Saved entries:
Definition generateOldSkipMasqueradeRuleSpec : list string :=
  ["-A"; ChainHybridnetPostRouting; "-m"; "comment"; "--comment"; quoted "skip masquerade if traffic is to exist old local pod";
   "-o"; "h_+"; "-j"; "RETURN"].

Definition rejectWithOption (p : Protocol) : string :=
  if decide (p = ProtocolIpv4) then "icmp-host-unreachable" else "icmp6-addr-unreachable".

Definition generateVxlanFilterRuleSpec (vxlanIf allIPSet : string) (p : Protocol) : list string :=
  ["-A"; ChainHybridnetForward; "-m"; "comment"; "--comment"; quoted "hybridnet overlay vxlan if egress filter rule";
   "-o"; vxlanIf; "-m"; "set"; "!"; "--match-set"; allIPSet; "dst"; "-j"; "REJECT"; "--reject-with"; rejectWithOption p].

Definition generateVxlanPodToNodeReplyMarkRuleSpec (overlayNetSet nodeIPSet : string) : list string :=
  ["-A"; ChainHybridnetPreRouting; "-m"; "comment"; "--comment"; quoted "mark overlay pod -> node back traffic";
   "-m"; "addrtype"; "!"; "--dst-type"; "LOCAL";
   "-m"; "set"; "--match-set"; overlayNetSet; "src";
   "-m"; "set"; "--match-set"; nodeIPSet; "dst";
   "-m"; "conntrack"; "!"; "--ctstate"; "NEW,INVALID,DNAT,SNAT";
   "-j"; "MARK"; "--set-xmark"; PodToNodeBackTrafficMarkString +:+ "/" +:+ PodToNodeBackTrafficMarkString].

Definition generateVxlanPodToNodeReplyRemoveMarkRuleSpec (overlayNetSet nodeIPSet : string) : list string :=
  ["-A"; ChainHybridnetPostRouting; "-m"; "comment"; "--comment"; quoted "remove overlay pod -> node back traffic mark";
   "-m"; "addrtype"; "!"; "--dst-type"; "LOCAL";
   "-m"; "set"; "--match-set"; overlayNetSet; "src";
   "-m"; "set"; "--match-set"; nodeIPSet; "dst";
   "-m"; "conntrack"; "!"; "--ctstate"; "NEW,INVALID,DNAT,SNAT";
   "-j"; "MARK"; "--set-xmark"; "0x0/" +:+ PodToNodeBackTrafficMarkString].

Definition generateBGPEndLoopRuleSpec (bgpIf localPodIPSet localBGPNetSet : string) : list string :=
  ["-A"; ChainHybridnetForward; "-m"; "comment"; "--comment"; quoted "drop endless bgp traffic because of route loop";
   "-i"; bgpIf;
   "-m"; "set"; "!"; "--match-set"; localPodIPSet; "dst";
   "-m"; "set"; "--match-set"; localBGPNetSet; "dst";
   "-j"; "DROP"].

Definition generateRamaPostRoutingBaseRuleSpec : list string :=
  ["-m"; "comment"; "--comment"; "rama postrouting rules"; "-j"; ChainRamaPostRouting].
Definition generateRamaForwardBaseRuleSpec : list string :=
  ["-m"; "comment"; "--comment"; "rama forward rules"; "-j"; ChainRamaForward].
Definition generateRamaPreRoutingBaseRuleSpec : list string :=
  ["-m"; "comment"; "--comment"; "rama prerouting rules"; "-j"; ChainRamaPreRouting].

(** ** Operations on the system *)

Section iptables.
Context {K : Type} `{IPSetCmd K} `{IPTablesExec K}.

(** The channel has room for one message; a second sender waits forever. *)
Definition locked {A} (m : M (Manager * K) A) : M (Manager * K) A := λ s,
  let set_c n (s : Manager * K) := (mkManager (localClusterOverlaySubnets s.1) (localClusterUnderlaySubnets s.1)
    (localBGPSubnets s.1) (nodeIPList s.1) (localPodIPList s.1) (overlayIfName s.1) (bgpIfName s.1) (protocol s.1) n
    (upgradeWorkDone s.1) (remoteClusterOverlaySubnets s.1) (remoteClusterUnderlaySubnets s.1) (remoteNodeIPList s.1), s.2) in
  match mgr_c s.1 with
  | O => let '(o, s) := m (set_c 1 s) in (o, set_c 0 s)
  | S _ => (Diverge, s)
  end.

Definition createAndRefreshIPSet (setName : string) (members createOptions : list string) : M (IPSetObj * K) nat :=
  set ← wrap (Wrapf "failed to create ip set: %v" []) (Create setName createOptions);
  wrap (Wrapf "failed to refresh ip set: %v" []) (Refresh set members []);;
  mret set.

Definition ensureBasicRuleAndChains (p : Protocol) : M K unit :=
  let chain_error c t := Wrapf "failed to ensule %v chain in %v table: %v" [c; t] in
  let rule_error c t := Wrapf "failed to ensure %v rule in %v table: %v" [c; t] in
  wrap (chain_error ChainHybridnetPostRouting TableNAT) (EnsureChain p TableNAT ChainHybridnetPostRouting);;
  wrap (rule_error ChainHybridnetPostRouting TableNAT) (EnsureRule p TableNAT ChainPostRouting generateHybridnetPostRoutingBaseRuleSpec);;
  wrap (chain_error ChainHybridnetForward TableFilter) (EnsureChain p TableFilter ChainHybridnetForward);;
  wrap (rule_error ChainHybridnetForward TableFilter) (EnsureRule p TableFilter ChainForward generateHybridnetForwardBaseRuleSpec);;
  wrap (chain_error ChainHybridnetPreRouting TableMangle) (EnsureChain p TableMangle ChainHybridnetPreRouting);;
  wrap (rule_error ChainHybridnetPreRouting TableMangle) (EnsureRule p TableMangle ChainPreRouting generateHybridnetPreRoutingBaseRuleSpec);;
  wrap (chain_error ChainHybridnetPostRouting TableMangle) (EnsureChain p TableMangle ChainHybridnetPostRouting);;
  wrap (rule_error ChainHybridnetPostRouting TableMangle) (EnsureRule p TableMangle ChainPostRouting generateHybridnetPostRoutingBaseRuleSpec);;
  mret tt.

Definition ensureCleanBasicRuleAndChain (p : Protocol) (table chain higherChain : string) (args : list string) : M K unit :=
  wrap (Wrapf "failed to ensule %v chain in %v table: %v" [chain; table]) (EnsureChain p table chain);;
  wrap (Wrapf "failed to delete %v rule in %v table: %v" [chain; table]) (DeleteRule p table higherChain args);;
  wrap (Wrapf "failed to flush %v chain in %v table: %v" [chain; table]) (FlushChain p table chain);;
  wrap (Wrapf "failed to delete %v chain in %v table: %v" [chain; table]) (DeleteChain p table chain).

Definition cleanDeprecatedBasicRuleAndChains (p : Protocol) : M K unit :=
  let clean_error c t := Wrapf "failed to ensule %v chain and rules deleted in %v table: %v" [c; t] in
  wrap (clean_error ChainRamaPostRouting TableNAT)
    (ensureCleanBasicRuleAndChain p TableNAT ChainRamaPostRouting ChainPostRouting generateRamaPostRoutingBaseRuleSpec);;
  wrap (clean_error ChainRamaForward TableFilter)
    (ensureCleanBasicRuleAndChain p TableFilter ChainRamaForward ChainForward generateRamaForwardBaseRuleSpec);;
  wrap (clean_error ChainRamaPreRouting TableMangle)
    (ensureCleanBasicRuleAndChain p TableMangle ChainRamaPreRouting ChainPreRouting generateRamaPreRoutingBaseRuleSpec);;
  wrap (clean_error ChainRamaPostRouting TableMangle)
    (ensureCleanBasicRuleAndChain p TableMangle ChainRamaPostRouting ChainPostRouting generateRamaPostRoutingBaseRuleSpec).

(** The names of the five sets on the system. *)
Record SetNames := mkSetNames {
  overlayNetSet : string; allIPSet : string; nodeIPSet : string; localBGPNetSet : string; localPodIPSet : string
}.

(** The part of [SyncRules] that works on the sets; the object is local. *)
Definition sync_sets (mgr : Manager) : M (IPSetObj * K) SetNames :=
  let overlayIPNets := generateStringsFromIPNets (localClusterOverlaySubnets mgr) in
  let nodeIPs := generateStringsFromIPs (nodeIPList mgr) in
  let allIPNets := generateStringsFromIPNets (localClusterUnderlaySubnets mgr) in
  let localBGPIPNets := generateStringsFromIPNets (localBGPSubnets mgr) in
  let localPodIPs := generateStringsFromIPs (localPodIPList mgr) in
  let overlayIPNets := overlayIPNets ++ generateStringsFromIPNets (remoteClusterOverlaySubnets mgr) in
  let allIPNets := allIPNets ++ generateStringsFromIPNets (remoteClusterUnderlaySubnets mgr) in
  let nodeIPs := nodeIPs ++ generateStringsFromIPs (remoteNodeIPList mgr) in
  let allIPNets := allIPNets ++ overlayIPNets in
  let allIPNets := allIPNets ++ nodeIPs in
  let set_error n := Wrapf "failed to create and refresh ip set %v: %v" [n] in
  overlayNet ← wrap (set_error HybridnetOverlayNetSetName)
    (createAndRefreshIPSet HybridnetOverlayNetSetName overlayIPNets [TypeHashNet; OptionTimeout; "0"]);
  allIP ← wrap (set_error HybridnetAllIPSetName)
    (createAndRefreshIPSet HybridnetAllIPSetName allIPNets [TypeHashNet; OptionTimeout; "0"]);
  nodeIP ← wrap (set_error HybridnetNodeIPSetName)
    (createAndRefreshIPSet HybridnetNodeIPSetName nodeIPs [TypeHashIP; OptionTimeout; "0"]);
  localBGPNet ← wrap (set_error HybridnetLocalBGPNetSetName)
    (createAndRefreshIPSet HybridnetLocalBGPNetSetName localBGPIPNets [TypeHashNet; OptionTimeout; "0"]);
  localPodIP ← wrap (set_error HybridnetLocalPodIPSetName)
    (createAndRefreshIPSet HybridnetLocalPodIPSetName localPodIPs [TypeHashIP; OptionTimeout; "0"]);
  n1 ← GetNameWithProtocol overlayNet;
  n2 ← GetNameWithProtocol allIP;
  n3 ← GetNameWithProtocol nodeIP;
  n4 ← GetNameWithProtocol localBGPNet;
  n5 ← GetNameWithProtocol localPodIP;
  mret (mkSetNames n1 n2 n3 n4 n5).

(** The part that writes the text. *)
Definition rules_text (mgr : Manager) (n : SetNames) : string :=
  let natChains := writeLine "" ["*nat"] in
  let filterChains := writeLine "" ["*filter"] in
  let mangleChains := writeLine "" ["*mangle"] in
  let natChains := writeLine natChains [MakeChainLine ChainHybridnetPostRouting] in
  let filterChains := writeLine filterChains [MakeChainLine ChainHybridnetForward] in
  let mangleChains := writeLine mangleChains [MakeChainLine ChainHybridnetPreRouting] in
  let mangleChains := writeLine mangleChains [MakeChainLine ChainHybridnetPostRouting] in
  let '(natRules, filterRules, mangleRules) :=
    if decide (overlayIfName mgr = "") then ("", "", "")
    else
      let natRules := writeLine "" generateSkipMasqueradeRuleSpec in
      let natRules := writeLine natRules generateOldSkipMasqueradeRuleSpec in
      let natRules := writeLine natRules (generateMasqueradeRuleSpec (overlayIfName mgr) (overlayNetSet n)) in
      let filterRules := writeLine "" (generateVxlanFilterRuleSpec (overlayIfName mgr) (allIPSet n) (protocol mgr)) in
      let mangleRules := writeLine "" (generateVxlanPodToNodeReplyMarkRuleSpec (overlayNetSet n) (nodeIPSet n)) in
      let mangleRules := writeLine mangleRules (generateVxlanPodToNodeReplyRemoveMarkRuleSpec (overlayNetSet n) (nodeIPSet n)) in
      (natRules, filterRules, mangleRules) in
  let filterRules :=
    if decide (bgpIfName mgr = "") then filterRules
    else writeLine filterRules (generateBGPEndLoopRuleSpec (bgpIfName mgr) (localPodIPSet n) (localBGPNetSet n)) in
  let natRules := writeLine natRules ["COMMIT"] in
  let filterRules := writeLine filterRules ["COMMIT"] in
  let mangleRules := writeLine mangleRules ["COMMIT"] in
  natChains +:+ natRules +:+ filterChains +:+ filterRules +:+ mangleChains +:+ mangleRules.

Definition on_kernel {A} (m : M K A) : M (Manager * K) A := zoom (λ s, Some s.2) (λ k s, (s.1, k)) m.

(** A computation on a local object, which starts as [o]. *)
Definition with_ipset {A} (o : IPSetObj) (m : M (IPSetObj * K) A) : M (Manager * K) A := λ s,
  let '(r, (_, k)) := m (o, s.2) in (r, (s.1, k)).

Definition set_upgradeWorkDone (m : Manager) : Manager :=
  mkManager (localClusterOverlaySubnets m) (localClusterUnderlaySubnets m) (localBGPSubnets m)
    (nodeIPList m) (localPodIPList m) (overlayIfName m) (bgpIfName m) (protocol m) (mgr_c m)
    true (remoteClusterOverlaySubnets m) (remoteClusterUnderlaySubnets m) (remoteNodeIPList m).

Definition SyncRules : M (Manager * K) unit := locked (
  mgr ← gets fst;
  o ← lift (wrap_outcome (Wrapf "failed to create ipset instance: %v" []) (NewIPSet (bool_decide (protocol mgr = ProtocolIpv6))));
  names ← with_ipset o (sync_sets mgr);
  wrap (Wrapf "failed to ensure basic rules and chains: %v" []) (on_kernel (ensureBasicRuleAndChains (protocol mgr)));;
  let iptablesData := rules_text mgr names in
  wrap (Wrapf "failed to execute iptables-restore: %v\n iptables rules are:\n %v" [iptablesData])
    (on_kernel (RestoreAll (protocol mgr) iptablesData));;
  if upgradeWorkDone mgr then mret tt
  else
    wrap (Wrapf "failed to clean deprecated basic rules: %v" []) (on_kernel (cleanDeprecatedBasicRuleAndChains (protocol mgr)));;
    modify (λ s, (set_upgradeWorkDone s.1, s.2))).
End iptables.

What to produce: Using the entries shown above, reproduce verbatim the lines from the line bearing "let allIPNets := allIPNets ++ overlayIPNets" to the line bearing "n5 ← GetNameWithProtocol localPodIP;", inclusive.

Output of the task:
  let allIPNets := allIPNets ++ overlayIPNets in
  let allIPNets := allIPNets ++ nodeIPs in
  let set_error n := Wrapf "failed to create and refresh ip set %v: %v" [n] in
  overlayNet ← wrap (set_error HybridnetOverlayNetSetName)
    (createAndRefreshIPSet HybridnetOverlayNetSetName overlayIPNets [TypeHashNet; OptionTimeout; "0"]);
  allIP ← wrap (set_error HybridnetAllIPSetName)
    (createAndRefreshIPSet HybridnetAllIPSetName allIPNets [TypeHashNet; OptionTimeout; "0"]);
  nodeIP ← wrap (set_error HybridnetNodeIPSetName)
    (createAndRefreshIPSet HybridnetNodeIPSetName nodeIPs [TypeHashIP; OptionTimeout; "0"]);
  localBGPNet ← wrap (set_error HybridnetLocalBGPNetSetName)
    (createAndRefreshIPSet HybridnetLocalBGPNetSetName localBGPIPNets [TypeHashNet; OptionTimeout; "0"]);
  localPodIP ← wrap (set_error HybridnetLocalPodIPSetName)
    (createAndRefreshIPSet HybridnetLocalPodIPSetName localPodIPs [TypeHashIP; OptionTimeout; "0"]);
  n1 ← GetNameWithProtocol overlayNet;
  n2 ← GetNameWithProtocol allIP;
  n3 ← GetNameWithProtocol nodeIP;
  n4 ← GetNameWithProtocol localBGPNet;
  n5 ← GetNameWithProtocol localPodIP;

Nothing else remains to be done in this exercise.